● **Required action**: Each line that holds the string "Some" counts once. Say how many such lines the entries have, giving the number only.

[Saved data entries]
(** READ and WRITE on a file whose bytes are the world; the arguments are
    taken apart at the offsets RFC 1094 gives them. *)
Definition serve (proc : Z) (args w : list Z) : option (list Z) * list Z :=
  if proc =? NFSPROC_READ then
    (answer_wire readres_enc (Done 0 0 [] (attributes (zlen w),
       slice (word 8 args) (Z.min 1000 (word 9 args)) w)), w)
  else if proc =? NFSPROC_WRITE then
    let w' := splice (word 9 args) (slice 48 (word 11 args) args) w in
    (answer_wire fattr_enc (Done 0 0 [] (attributes (zlen w'))), w')
  else (None, w).

#[global] Program Instance alloc : Allocator (list Z) :=
  {| alloc_next := λ s, (true, s); alloc_plenty := λ _, True |}.
Next Obligation. done. Qed.

Lemma readres_length fa data b :
  answer_wire readres_enc (Done 0 0 [] (fa, data)) = Some b →
  zlen b = 100 + zlen data + xdr_pad (zlen data).
Proof.
  unfold answer_wire, reply_enc. intros Hb. apply (inj Some) in Hb as <-.
  unfold accepted_enc, readres_enc. cbn [fst snd].
  rewrite !length_app, !be32_enc_length, !fattr_enc_length.
  change (length (xdr_opaque [])) with 0%nat. pose proof (xdr_opaque_length data). lia.
Qed.

#[global] Program Instance transport : Transport (list Z) := {|
  rpc_send := λ _ _ _ _ proc packet w, Ok (serve proc (out_contents packet) w);
  tr_quiet := λ _, True
|}.
Next Obligation. done. Qed.
Next Obligation.
  intros params addr prog vers proc packet w _ _ _ _. unfold serve.
  destruct (proc =? NFSPROC_READ); [|destruct (proc =? NFSPROC_WRITE)];
    eexists _, _; (split; [reflexivity|split; [done|]]); intros b.
  - intros ->%readres_length. pose proof (xdr_pad_range
      (zlen (slice (word 8 (out_contents packet)) (Z.min 1000 (word 9 (out_contents packet))) w))).
    unfold slice at 1, B_UDP_MAX_SIZE. rewrite length_take. lia.
  - intros [= <-]. done.
  - done.
Qed.

Lemma word_at k l1 x l2 : zlen l1 = 4 * k → is_u32 x → word k (l1 ++ be32_enc x ++ l2) = x.
Proof.
  intros Hl Hx. unfold word. rewrite slice_middle by done. by rewrite be32_dec_enc, u32_id.
Qed.

Lemma opaque_aligned bs : (zlen bs) mod 4 = 0 → xdr_opaque bs = bs.
Proof.
  intros Hm. unfold xdr_opaque. assert (xdr_pad (zlen bs) = 0) as ->; [|apply app_nil_r].
  unfold xdr_pad. div_mod_lia.
Qed.

Lemma xdr_opaque_prefix bs : take (length bs) (xdr_opaque bs) = bs.
Proof. unfold xdr_opaque. by rewrite take_app_length. Qed.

● **Answer space**: 2